There are two sides to just about everything in life and perfectionism isn't any different. Most perfectionists care so much about the things that are important to them and care about how they do these things. We want our projects, our homes, relationships, and lives to be the best they can be.
If we use our time wisely we can bring into reality—through effort or ingenuity—all of the potential we envision.
Okay, so we tend to be tough on ourselves. We're often filled with stress and anxiety. We can procrastinate, big-time. And far too often we feel we've fallen short of our idealized goals.
This hyper-focus keeps us staring closely at everything we believe is wrong rather than seeing what's right. This is especially true when it comes to our self-perception where we measure our accomplishments, our looks, finances, education, career, or anything else against others. And, for most perfectionists, we find that we need to do better. We should do better. We must do better!

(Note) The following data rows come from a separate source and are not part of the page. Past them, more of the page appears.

Lemma in_context_session s a s1 : in_context (M := M) session s = (Ok a, s1) -> s1 = s.
Proof.
  unfold in_context, session, valid, st_lift, mbind, st_bind. destruct s as [w e]. cbn.
  destruct (context w); [|done]. by destruct (mls (core w)); intros [= _ <-].
Qed.

Context (conversation_order : gmap bytes Conversation -> list (bytes * Conversation)).
Context (set_order : gset bytes -> list bytes) (hash_order : gmap bytes bytes -> list (bytes * bytes)).

(** Hash tables yield each of their elements once. *)
Definition hash_orders : Prop :=
  (forall m, conversation_order m ≡ₚ map_to_list m) /\ (forall S, set_order S ≡ₚ elements S) /\
  (forall m, hash_order m ≡ₚ map_to_list m).

Lemma refreshed_intro s s' credentials conversations relevant m :
  hash_orders -> load_all_conversations (database (core (check_world s))) = Ok conversations ->
  get_crl_uris (get_trust_anchors (check_env s)) credentials (conversation_order conversations).*2 = Ok relevant ->
  fetch_crls (set_order relevant) ∅ = Ok m ->
  (exists sources, Forall2 (fun crl source => source_of (check_env s) crl.2 source) (hash_order m) sources /\
     ta_sources (check_env s') = ta_sources (check_env s) /\ cert_sources (check_env s') = cert_sources (check_env s) /\
     crl_sources (check_env s') = crl_sources (check_env s) ++ sources) ->
  lists_refreshed s s' credentials.
Proof.
  intros (Ho1 & Ho2 & Ho3) Hconv Huris Hm (sources & Hf & Hta & Hcert & Hcrl).
  destruct (fetch_crls_spec _ _ _ Hm) as [Hdom Hall]. specialize (Hall (map_Forall_empty _)).
  exists conversations, (hash_order m), sources. do 4 (split; [done|]).
  assert (forall x, x ∈ (hash_order m).*1 <-> x ∈ dom m) as Hkeys.
  { intros x. rewrite Ho3. rewrite elem_of_dom. split.
    - intros ([k v] & -> & Hkv%elem_of_map_to_list)%list_elem_of_fmap. by eexists.
    - intros [v Hv]. apply list_elem_of_fmap. exists (x, v). split; [done|]. by apply elem_of_map_to_list. }
  split; [rewrite Ho3; apply NoDup_fst_map_to_list|]. split.
  - intros uri. rewrite Hkeys, Hdom, dom_empty_L, union_empty_l_L, elem_of_list_to_set, Ho2, elem_of_elements.
    rewrite (crl_uris_complete _ _ _ _ uri Huris). unfold in_use. do 2 apply or_iff_compat_l. split.
    + intros (conv & c & Hin & Hc & Hn). rewrite Ho1 in Hin. apply list_elem_of_fmap in Hin as ([id cv] & -> & Hin%elem_of_map_to_list).
      by exists id, cv, c.
    + intros (id & conv & c & Hl & Hc & Hn). exists conv, c. split; [|done]. rewrite Ho1. apply list_elem_of_fmap.
      exists (id, conv). split; [done|]. by apply elem_of_map_to_list.
  - split; [|done]. rewrite Ho3. apply Forall_forall. intros [k v] Hkv%elem_of_map_to_list. by apply Hall.
Qed.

We become over-achievers and over-thinkers and over-controlling and lose all sense of flexibility and happiness. Life soon becomes a strait-jacket we can never free ourselves from.
I want to show you how to recognize when your perfectionism is hurting you and your relationships then rein it in. You want to get your perfectionism to work for you rather than against you, and by getting it to take a backseat at times, you'll find that you're more productive, there's more time in your days, you feel more relaxed, more comfortable, and a whole lot happier.